#### Dataset records:
▬▬▬▬▬▬▬▬▬▬

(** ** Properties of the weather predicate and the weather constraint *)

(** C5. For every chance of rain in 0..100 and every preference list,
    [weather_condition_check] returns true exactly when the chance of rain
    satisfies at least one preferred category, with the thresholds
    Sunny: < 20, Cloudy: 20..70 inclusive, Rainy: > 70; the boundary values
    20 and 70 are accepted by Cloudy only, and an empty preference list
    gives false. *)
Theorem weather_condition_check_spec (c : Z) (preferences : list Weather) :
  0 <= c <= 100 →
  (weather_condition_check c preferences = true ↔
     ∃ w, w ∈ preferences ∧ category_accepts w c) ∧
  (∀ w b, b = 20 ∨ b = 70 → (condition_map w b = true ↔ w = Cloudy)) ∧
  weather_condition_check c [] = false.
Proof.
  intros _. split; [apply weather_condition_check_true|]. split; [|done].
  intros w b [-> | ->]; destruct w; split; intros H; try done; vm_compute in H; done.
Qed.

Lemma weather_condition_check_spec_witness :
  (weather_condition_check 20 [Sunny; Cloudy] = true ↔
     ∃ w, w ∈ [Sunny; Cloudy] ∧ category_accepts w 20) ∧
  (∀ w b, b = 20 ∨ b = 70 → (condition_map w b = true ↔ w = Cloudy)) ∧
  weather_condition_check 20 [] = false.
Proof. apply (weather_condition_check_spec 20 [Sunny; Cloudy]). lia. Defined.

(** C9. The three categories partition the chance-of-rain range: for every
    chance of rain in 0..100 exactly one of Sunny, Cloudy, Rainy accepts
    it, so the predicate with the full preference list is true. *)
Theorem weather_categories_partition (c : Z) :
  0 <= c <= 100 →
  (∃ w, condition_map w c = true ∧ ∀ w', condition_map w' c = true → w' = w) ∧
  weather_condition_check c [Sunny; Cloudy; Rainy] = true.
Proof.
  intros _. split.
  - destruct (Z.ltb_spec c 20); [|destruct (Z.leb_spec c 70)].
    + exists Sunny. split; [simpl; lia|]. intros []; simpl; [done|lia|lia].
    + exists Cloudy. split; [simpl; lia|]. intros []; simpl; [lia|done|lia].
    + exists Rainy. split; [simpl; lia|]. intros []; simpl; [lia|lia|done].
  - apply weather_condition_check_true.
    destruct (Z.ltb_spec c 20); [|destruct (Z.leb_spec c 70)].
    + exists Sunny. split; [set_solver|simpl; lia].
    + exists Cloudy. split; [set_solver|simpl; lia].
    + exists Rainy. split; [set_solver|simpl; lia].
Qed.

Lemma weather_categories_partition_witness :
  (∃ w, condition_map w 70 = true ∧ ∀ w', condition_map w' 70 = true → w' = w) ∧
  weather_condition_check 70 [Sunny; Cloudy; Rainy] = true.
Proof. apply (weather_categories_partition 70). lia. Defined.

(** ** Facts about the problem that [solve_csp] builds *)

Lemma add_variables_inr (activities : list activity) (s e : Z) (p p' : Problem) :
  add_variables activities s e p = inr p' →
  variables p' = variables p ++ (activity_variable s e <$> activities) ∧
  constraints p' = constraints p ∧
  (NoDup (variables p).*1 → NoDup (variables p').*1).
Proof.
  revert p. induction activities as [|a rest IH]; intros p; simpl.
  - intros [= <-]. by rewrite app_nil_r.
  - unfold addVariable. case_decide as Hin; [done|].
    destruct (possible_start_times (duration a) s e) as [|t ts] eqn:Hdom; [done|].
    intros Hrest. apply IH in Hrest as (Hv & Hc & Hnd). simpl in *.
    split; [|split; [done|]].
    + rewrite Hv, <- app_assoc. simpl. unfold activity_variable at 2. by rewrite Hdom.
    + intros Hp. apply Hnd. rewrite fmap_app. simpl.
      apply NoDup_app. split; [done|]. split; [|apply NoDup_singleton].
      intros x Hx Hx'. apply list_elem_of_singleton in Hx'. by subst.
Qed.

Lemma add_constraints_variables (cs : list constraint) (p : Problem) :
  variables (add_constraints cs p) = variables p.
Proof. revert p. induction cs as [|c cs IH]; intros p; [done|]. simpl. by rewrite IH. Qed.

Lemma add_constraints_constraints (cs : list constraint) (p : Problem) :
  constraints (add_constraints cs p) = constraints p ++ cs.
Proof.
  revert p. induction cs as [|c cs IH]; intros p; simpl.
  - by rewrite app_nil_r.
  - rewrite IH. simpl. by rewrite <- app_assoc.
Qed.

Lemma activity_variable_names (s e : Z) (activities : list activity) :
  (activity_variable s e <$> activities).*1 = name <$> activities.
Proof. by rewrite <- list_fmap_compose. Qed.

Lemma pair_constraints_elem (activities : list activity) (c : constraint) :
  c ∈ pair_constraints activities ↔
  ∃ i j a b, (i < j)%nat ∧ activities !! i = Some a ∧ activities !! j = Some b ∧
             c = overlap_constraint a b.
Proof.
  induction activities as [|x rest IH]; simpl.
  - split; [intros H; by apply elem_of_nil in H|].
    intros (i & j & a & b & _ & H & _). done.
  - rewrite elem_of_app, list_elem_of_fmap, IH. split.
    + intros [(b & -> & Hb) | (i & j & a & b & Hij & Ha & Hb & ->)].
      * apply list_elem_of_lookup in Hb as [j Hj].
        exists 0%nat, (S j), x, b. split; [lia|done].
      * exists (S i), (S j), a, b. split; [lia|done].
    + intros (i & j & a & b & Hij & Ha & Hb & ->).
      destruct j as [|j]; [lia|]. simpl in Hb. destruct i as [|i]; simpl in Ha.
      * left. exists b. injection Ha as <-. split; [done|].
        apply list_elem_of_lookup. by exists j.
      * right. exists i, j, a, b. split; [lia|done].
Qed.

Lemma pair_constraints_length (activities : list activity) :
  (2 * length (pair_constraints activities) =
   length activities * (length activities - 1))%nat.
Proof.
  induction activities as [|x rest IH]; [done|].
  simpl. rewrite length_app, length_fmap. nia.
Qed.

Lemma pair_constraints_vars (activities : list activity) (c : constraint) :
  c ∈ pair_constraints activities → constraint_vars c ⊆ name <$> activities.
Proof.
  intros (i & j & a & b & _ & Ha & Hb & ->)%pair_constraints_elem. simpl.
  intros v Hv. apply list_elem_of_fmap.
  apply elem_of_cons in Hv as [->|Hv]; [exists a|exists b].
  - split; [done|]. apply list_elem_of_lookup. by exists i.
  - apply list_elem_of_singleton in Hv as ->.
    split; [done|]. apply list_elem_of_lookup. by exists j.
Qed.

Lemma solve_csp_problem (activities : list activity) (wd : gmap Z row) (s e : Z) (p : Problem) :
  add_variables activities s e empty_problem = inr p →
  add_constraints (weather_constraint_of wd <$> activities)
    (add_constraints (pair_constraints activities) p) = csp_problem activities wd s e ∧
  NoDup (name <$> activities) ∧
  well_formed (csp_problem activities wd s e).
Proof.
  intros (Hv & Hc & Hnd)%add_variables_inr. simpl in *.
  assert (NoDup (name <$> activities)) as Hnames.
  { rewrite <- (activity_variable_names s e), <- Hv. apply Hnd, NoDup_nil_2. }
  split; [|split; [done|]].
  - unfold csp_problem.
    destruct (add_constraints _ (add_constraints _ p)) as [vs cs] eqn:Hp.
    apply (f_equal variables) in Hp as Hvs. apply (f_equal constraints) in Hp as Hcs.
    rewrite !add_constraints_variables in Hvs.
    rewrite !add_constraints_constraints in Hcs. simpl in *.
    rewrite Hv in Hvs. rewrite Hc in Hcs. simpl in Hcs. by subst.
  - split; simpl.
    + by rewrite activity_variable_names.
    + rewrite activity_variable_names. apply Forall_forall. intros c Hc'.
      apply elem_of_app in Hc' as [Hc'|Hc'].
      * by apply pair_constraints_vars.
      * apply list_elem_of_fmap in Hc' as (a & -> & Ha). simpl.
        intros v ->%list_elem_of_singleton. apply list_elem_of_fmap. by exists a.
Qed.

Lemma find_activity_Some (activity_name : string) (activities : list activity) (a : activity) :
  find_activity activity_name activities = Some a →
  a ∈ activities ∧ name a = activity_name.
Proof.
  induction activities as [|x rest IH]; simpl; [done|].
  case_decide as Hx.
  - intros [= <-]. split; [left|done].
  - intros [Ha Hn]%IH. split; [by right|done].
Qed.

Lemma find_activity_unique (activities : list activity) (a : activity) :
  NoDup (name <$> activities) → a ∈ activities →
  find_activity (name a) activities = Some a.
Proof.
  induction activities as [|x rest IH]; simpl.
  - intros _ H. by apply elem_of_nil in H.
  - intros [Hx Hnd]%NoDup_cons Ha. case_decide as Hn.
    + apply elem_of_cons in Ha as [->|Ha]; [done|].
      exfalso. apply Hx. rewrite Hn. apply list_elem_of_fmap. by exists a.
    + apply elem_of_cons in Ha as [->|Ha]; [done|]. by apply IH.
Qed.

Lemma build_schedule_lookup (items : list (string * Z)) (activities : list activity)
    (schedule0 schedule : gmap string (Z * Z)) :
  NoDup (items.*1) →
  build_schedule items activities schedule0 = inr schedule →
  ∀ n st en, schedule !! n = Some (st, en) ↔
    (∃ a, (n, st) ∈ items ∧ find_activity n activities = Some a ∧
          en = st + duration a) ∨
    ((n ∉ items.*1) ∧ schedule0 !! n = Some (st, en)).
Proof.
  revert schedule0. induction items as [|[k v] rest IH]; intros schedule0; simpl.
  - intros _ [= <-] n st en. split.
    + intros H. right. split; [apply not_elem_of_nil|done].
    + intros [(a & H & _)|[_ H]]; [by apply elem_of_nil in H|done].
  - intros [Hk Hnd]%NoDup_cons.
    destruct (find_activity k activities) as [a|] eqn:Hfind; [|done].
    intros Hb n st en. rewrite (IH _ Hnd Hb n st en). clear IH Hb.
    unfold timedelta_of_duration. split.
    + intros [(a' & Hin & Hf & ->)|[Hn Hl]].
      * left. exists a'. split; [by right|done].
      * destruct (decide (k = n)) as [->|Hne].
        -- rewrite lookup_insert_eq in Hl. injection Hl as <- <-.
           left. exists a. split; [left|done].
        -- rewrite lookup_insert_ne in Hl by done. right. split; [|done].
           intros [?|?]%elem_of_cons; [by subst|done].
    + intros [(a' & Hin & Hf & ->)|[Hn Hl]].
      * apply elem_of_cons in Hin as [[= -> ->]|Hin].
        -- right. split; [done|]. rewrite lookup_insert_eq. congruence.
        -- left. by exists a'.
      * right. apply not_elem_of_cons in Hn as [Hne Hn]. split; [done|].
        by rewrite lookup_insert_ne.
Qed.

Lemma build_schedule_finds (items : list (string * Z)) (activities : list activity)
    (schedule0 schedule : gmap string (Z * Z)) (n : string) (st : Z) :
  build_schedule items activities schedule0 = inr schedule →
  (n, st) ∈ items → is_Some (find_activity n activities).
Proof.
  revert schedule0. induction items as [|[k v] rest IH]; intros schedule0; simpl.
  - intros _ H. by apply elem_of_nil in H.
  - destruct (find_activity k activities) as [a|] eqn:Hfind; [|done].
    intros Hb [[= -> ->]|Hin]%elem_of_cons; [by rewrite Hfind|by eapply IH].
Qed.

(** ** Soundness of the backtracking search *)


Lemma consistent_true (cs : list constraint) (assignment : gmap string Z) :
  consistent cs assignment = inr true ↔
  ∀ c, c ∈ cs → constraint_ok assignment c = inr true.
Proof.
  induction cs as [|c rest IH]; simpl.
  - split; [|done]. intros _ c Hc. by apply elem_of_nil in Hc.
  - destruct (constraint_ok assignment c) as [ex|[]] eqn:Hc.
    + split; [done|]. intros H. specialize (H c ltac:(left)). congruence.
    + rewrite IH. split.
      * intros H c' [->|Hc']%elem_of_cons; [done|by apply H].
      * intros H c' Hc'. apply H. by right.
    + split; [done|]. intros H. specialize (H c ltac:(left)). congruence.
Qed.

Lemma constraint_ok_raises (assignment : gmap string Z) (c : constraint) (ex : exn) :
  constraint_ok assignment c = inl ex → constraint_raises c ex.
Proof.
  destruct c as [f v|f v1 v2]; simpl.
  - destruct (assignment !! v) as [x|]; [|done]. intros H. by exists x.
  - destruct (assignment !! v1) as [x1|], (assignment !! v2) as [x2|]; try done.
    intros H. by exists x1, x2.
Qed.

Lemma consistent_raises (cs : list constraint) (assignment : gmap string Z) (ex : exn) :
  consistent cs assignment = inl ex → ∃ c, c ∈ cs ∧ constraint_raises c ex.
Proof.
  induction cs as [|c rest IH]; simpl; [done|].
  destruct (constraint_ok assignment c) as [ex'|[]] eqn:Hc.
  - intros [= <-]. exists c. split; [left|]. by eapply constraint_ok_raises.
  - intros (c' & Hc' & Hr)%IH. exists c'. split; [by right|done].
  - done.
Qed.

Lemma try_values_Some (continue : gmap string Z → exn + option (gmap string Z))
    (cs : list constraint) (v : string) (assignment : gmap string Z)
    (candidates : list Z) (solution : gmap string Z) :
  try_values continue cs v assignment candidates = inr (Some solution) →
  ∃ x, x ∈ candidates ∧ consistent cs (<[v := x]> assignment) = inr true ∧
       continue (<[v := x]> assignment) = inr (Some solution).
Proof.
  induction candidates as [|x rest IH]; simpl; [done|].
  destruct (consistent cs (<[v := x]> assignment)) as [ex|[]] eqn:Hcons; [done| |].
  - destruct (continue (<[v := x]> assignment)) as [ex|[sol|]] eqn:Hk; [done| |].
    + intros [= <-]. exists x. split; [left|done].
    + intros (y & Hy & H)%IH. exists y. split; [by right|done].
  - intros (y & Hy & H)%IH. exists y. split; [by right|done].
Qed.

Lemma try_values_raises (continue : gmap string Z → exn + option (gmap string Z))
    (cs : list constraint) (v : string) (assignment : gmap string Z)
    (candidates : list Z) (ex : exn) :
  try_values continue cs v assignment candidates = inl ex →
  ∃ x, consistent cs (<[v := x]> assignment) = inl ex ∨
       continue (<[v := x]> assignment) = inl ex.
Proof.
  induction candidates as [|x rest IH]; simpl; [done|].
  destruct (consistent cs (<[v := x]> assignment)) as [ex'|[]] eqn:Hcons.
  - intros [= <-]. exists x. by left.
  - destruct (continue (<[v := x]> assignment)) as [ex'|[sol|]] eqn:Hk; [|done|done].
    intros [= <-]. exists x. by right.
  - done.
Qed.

▬▬▬▬▬▬▬▬▬▬

#### Activity:
From the material above, tally every line that includes the word "injection" and state the count only.

#### Output of the task:
2